Hi Rhona, Got one just like it but is does not have the CRASS on the base it has RICHMOND VA on the bottom. Do you know what the CRASS stands for? Thinks 3kings


----------



## capsoda (Nov 28, 2005)

Hi Rona, Nice one. Coke Cola used the square soda water bottle from late 1915 until they went to 10oz bottles or changed brands, the round style was used from 1924 until they went to 10oz bottles or changed brands. The measurements on their soda water bottles and hobble skirts were the same at all critical points so they could be used with the same bottling equipment. I included a pic of some I've dug up. The three on the left are from Frisco City, Al. The one on the right is from Pensacola, Fl. Some soda water bottles go for quite a lot of money. The Hygea Soda bottle { on the right }  is quite rare and would go for  $100 and up.
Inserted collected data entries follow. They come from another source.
(* ===== verification/Compose.v ===== *)
(** * Composed messages (internal/handler/handler_new.go)

    The request of the API and [buildRawMessage], which makes a message of its
    subject, texts and attachments with go-message's mail package.  That
    package is the class [MailLib]; the quoted-printable writer of Go's
    standard library is modelled here. *)

From stdpp Require Import base gmap list strings.
From Stdlib Require Import ZArith Lia Ascii.
From S2P Require Import Prelude GoString GoError Base64 Deliverer.
#[local] Open Scope Z_scope.

(** ** The request *)

Record Attachment : Type := mkAttachment { Filename : string; ContentType : string; Content : string }.

Record MessageRequest : Type := mkMessageRequest {
  mr_From : string;
  mr_To : string;
  mr_Subject : string;
  mr_Text : string;
  mr_HTML : string;
  mr_Attachments : list Attachment;
  mr_Headers : gmap string string;
  mr_MessageID : string;
  mr_RawMessage : string;
  mr_DKIMPrivateKey : string;
  mr_DKIMSelector : string;
  mr_DKIMDomain : string;
  mr_SkipDKIMValidation : bool;
  mr_ARCPrivateKey : string;
  mr_ARCSelector : string;
  mr_ARCDomain : string;
  mr_InboundAuth : option InboundAuthResults
}.

(** ** Quoted-printable ([mime/quotedprintable])

    The writer's line buffer, whether a CR was just written, and the output. *)
Record qp_state : Type := mkQP { qp_line : string; qp_cr : bool; qp_out : string }.

Definition qp_flush (s : qp_state) : qp_state := mkQP "" (qp_cr s) (qp_out s +:+ qp_line s).
Definition qp_crlf (s : qp_state) : qp_state := qp_flush (mkQP (qp_line s +:+ CRLF) (qp_cr s) (qp_out s)).
Definition qp_soft_break (s : qp_state) : qp_state := qp_crlf (mkQP (qp_line s +:+ "=") (qp_cr s) (qp_out s)).

Definition upper_hex (z : Z) : ascii := if z <? 10 then chr (48 + z) else chr (55 + z).
Definition qp_escape (c : ascii) : string :=
  String "=" (String (upper_hex (byte_of c / 16)) (str1 (upper_hex (byte_of c mod 16)))).
Definition qp_encode (c : ascii) (s : qp_state) : qp_state :=
  let s := if (75 - Z.of_nat (slen (qp_line s)) <? 3) then qp_soft_break s else s in
  mkQP (qp_line s +:+ qp_escape c) (qp_cr s) (qp_out s).

Definition blank (c : ascii) : bool := bool_decide (c = " "%char) || bool_decide (c = TAB).

(** [checkLastByte]: a blank at the end of a line is encoded. *)
Definition qp_check_last (s : qp_state) : qp_state :=
  match snth (qp_line s) (slen (qp_line s) - 1) with
  | Some c => if blank c then qp_encode c (mkQP (stake (slen (qp_line s) - 1) (qp_line s)) (qp_cr s) (qp_out s)) else s
  | None => s
  end.

Definition qp_byte (s : qp_state) (c : ascii) : qp_state :=
  if (in_range 33 126 c && negb (bool_decide (c = "="%char))) || blank c then
    let s := if (slen (qp_line s) =? 75)%nat then qp_soft_break s else s in
    mkQP (qp_line s +:+ str1 c) false (qp_out s)
  else if bool_decide (c = LF) && qp_cr s then mkQP (qp_line s) false (qp_out s)
  else if bool_decide (c = LF) || bool_decide (c = CR) then
    let s := qp_crlf (qp_check_last s) in
    mkQP (qp_line s) (bool_decide (c = CR) || qp_cr s) (qp_out s)
  else qp_encode c s.

Fixpoint qp_write (p : string) (s : qp_state) : qp_state :=
  match p with
  | EmptyString => s
  | String c p => qp_write p (qp_byte s c)
  end.

(** [NewWriter], one [Write] and [Close] *)
Definition quoted_printable (p : string) : string :=
  qp_out (qp_flush (qp_check_last (qp_write p (mkQP "" false "")))).

(** ** go-message's mail package

    [MailHeader] is [mail.Header]; [MailWriter] a [mail.Writer] with what has
    been written, whose inline and part writers write to the same buffer. *)
Class MailLib : Type := {
  MailHeader : Type;
  MailWriter : Type;
  empty_mail_header : MailHeader;
  SetDate : Z -> MailHeader -> MailHeader;
  SetAddressList : string -> list string -> MailHeader -> MailHeader;
  SetSubject : string -> MailHeader -> MailHeader;
  SetMessageID : string -> MailHeader -> MailHeader;
  GenerateMessageID : MailHeader -> result error MailHeader;
  SetField : string -> string -> MailHeader -> MailHeader;
  Fields : MailHeader -> list (result error string);       (* Fields, each one's Raw *)
  CreateWriter : MailHeader -> result error MailWriter;
  CreateInline : MailWriter -> result error MailWriter;
  CreatePart : string -> MailWriter -> result error MailWriter;
  CreateSingleInline : string -> MailWriter -> result error MailWriter;
  CreateAttachment : string -> string -> MailWriter -> result error MailWriter;
  WritePart : string -> MailWriter -> result error MailWriter;
  ClosePart : MailWriter -> result error MailWriter;
  CloseInline : MailWriter -> MailWriter;
  CloseMail : MailWriter -> MailWriter;
  MailBytes : MailWriter -> string
}.
(** The state behind the handlers: the engine's, the limiter, the slots taken
    in the semaphore of each route, the metrics recorded (newest first) and
    the number of clock readings so far. *)
Record Server (E : Type) : Type := mkServer {
  srv_engine : E;
  srv_limiter : option RateLimiter;
  srv_slots : gmap string nat;
  srv_metrics : list http_metric;
  srv_readings : nat
}.
Arguments mkServer {E} srv_engine srv_limiter srv_slots srv_metrics srv_readings.
Arguments srv_engine {E} s.
Arguments srv_limiter {E} s.
Arguments srv_slots {E} s.
Arguments srv_metrics {E} s.
Arguments srv_readings {E} s.

Section Middleware.
Context {E : Type} (clock : nat -> Z).

Definition tick (s : Server E) : Z * Server E :=
  (clock (srv_readings s),
   mkServer (srv_engine s) (srv_limiter s) (srv_slots s) (srv_metrics s) (S (srv_readings s))).
Definition with_limiter (s : Server E) (rl : option RateLimiter) : Server E :=
  mkServer (srv_engine s) rl (srv_slots s) (srv_metrics s) (srv_readings s).
Definition with_slots (s : Server E) (m : gmap string nat) : Server E :=
  mkServer (srv_engine s) (srv_limiter s) m (srv_metrics s) (srv_readings s).
Definition with_metric (s : Server E) (m : http_metric) : Server E :=
  mkServer (srv_engine s) (srv_limiter s) (srv_slots s) (m :: srv_metrics s) (srv_readings s).
Definition with_engine (s : Server E) (e : E) : Server E :=
  mkServer e (srv_limiter s) (srv_slots s) (srv_metrics s) (srv_readings s).

(** A handler that knows of the engine alone. *)
Definition on_engine (next : handler E) : handler (Server E) := fun r s =>
  let out := next r (srv_engine s) in mkServed (sv_panic out) (sv_ops out) (with_engine s (sv_state out)).

(** [RateLimiter.Allow] *)
Definition allow (s : Server E) (r : Request) : bool * Server E :=
  match srv_limiter s with
  | None => (true, s)
  | Some rl =>
      let ip := extract_ip r in
      if is_empty ip then (true, s)
      else
        let '(now, s) := tick s in
        let '(ok, rl) := allow_ip rl ip now in (ok, with_limiter s (Some rl))
  end.

Definition too_many : list write_op :=
  [SetHeader "Content-Type" "application/json"; WriteHeader 429;
   Write (json_error "API Rate Limit Exceeded" +:+ str1 LF)].

(** [RateLimiter.Middleware] *)
Definition rate_limit_middleware (next : handler (Server E)) : handler (Server E) := fun r s =>
  let '(ok, s) := allow s r in if ok then next r s else returns too_many s.

(** ** Requests in flight (concurrency_middleware.go)

    A channel of capacity [max] is the number of slots taken. *)

(** [select { case sem <- struct{}{}: ... default: ... }], [<-sem]; [None]:
    the receive waits. *)
Definition sem_acquire (max : Z) (slots : nat) : option nat :=
  if Z.of_nat slots <? max then Some (S slots) else None.
Definition sem_release (slots : nat) : option nat :=
  match slots with O => None | S n => Some n end.

Definition at_capacity : list write_op :=
  http_error (json_error "Server at capacity, try again later") 503.

Definition slots_of (s : Server E) (route : string) : nat := default O (srv_slots s !! route).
Bottle diggers and collectors around here go nuts over broken ones. I've luckily dug 7 at one place. Frisco City soda water bottles go for $30, so you never know. All these were dug in Pensacola.


----------



## capsoda (Nov 28, 2005)

Sorry, Here are the pics.


----------



## madman (Nov 28, 2005)

hey warren, the two on the far left have my interest! by the way nice finds!!!! i also have a similar bottle , the bottle rhona posted above is whats called a flavor bottle and is common in these parts, although small citys embossed on base could be rare.  nice topic heres some pix  enjoy  mike


----------



## Trying not to break it (Nov 28, 2005)

hi mike thanks for the inf.  i have a tumbler now, i guess i want to know would it be worth more if i tumble it?  nice bottles mike.      hi 3kings,the crass i think is a subsidary of coke.  i just found a acl crass bottle, dates 1944.  on the back of the bottle it has "property of coca-cola bottling co, cambridge, ohio. i havn't try to clean it a lot as i might mess up the label.    hi warren,  thanks for all the information, looks like you found really good ones.   thanks all,  rhona  ps pick of acl crass


----------



## madman (Nov 30, 2005)

wow that crass bottle is very interesting, although i have no info, if i had my own tumber all would be tumbled  mike


----------



## Trying not to break it (Nov 30, 2005)

hi mike, thanks for looking and replying, i really appreciated it.  what i'm trying to do is get some bottles that i hope i can sell at my 1st bottle show particpation in march. i'm dont' know if i want to sell my coke bottle or not. depends on if i can get my beer bottles to clean up better.  thanks again,   rhona


----------



## foxfirerodandgun (May 25, 2017)

I have one of the square bottom Cocoa Cola Soda water bottles with the six stars around the top. However, it does not have any information on the bottom. I read in capdoda's post that these bottles were  from late 1915 until they went to 10oz bottles or changed brands around 1924. The only other marks in question are located on the very bottom rim of the bottle. They are 1188EG22. Does anyone have any idea as to what these letters and numerals translate too? I am interested in learning the production date of the bottle itself if possible.

Thanks,
James


----------



## whittled (May 26, 2017)

It's likely the Graham Glass Company and production of around 1922 but that's unclear to me anyway. Maybe you'll get more by reading all the way through.


----------



## bottle-o-pop (May 28, 2017)

It's possible that 1188E is what Graham Glass called that shape of bottle.


----------